# Prepare a corpus for topic modeling<a id='top'></a>

0. Create a new project directory in the [projects subfolder](projects). It should have the following structure:
    * *projects/your_project_name/raw* for your raw corpus (e.g. as XML files or plain text)
    * *projects/your_project_name/corpus* for your prepared corpus (will be filled by this notebook)
    * *projects/your_project_name/results* for the results of the topic modeling process (will be filled by [create_lda.ipynb](create_lda.ipynb))
    
1. Put your raw corpus files into the corresponding filder  
2. [Create corpus from XML files](#prepare_xml) or [create corpus from plain text files](#prepare_txt). This notebook demonstrates how to load texts, extract metadata and filter unwanted (German) POS (e.g. only nouns are left).

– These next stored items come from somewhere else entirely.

(** What the drive has established when it returns. *)
Definition drive_record (scenario : Scenario) (choices : ChoicePlan) (c0 : C)
    (r : list NormalizedEvent * AssertionReport) (c : C) : Prop :=
  exists raw checked stopped,
    let all := scenario_commands scenario choices ++ [check_command scenario] ++ [Shutdown] in
    issued c0 all (raw ++ [checked] ++ [stopped]) c /\
    transcript (scenario_commands scenario choices) raw /\
    response_group (check_command scenario) (nth_id (length (scenario_commands scenario choices)))
      [checked] /\
    response_group Shutdown (nth_id (S (length (scenario_commands scenario choices)))) [stopped] /\
    r.1 = map normalize (raw ++ [checked] ++ [stopped]) /\
    r.2 = evaluate raw scenario.(outage_event_bound) scenario.(liveness_event_bound) /\
    checked.(event) = AssertionsEvaluated r.2 /\ stopped.(event) = AgentStopped /\
    forall es, c0.(c_expected_events) = Some es -> r.1 = es.

Lemma response_group_one cmd id fs :
  response_group cmd id fs -> response_count cmd = 1%nat ->
  exists f, fs = [f] /\ response_matches cmd 0 f.(event) = true.
Proof.
  intros [Hl Hf] Hc. rewrite Hc in Hl. destruct fs as [|f [|]]; try done. exists f.
  split; [done|]. by apply (Hf 0%nat f).
Qed.

Lemma issued_finish c0 cmds raw c v :
  issued c0 cmds raw c -> sent v = sent c.(c_vm) ->
  issued c0 cmds raw (MkController v c.(c_diagnostics) c.(c_next_command_id) c.(c_next_event_id)
    c.(c_send_commands) c.(c_expected_events) c.(c_raw_events) c.(c_events)).
Proof. intros [[] Ht] Hv. split; [|done]. constructor; try done. cbn. by rewrite Hv. Qed.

The result is then saved as a json which can be used in the subsequent notebooks. 
3. [Create LDA](create_lda.ipynb) (different notebook)
4. [Explore corpus](corpus.ipynb) (different notebook)

In [None]:
import os
from tqdm import tqdm
import sys
import json
import re

In [None]:
# set global paths for your project
your_project_name = "zeit"

In [None]:
# set global paths for corpus etc.
raw_path = os.path.join("projects", your_project_name, "raw")
corpus_path = os.path.join("projects", your_project_name, "corpus")
result_path =os.path.join("projects", your_project_name, "results")
model_name = "model"
topics_name = "topics"

## Prepare corpus from XML<a id='prepare_xml'></a>

This cell demonstrates how to load a German TEI xml, extract metadata and texts and filter unwanted POS

[Back to top](#top)

In [None]:
# keep_only = "ADJ"
keep_only = "NOUN"

import spacy
!{sys.executable} -m spacy download de_core_news_sm
nlp = spacy.load('de_core_news_sm')

for xml_file in tqdm(sorted(os.listdir(raw_path))):
    output_json = []
    print(xml_file)
    if xml_file.endswith(".xml"):
        # get TEI xml data
        tree = ET.parse(os.path.join(raw_path, xml_file))
        root = tree.getroot()
        text = []
        for text_node in root.findall(".//{*}text"):
            entry = {}
            entry["title"] = text_node.get("title")
            entry["url"] = xml_file
            entry["date"] = text_node.get("year")
            entry["author"] = text_node.get("author")
            entry["comment_count"] = 0
            entry["text"] = []
            for txt in text_node:
                # POS filtering
                if txt.text is not None and len(txt.text.split())> 3:
                    doc = nlp(txt.text)
                    for w in doc:
                        if w.pos_ == keep_only:
                            entry["text"].append(w.orth_)
            output_json.append(entry)

    with open(os.path.join(corpus_path, xml_file.split(".")[0] + ".json"), 'w') as outfile:
        json.dump(output_json, outfile)

## Prepare corpus from txt<a id='prepare_txt'></a>

This cell demonstrates how to load a German plain text file, extract metadata from the file name and filter unwanted POS

[Back to top](#top)

In [None]:
# keep_only = "ADJ"
keep_only = "NOUN"

import spacy
!{sys.executable} -m spacy download de_core_news_sm
nlp = spacy.load('de_core_news_sm')

# increase max length for texts
nlp.max_length = 2000000

for folder in tqdm(sorted(os.listdir(raw_path))):  
    output_json = []
    for txt_file in sorted(os.listdir(os.path.join(raw_path, folder))):
        entry = {}
        entry["title"] = re.sub(".txt", "", txt_file.split("-")[1])
        entry["url"] = os.path.join(folder, txt_file)
        entry["date"] = re.sub(".txt", "", txt_file.split("-")[0]) + " 00:00:00"
        entry["author"] = ""
        entry["comment_count"] = 0
        entry["text"] = []
        text = ""
        with open(os.path.join(raw_path, folder, txt_file), "r") as f:
            text = f.read()

        # POS filtering
        if text is not None and len(text.split())> 3:
            doc = nlp(text)
            for w in doc:
                if w.pos_ == keep_only:
                    entry["text"].append(w.orth_)
        output_json.append(entry)
    
    with open(os.path.join(corpus_path, folder + ".json"), 'w') as outfile:
         json.dump(output_json, outfile)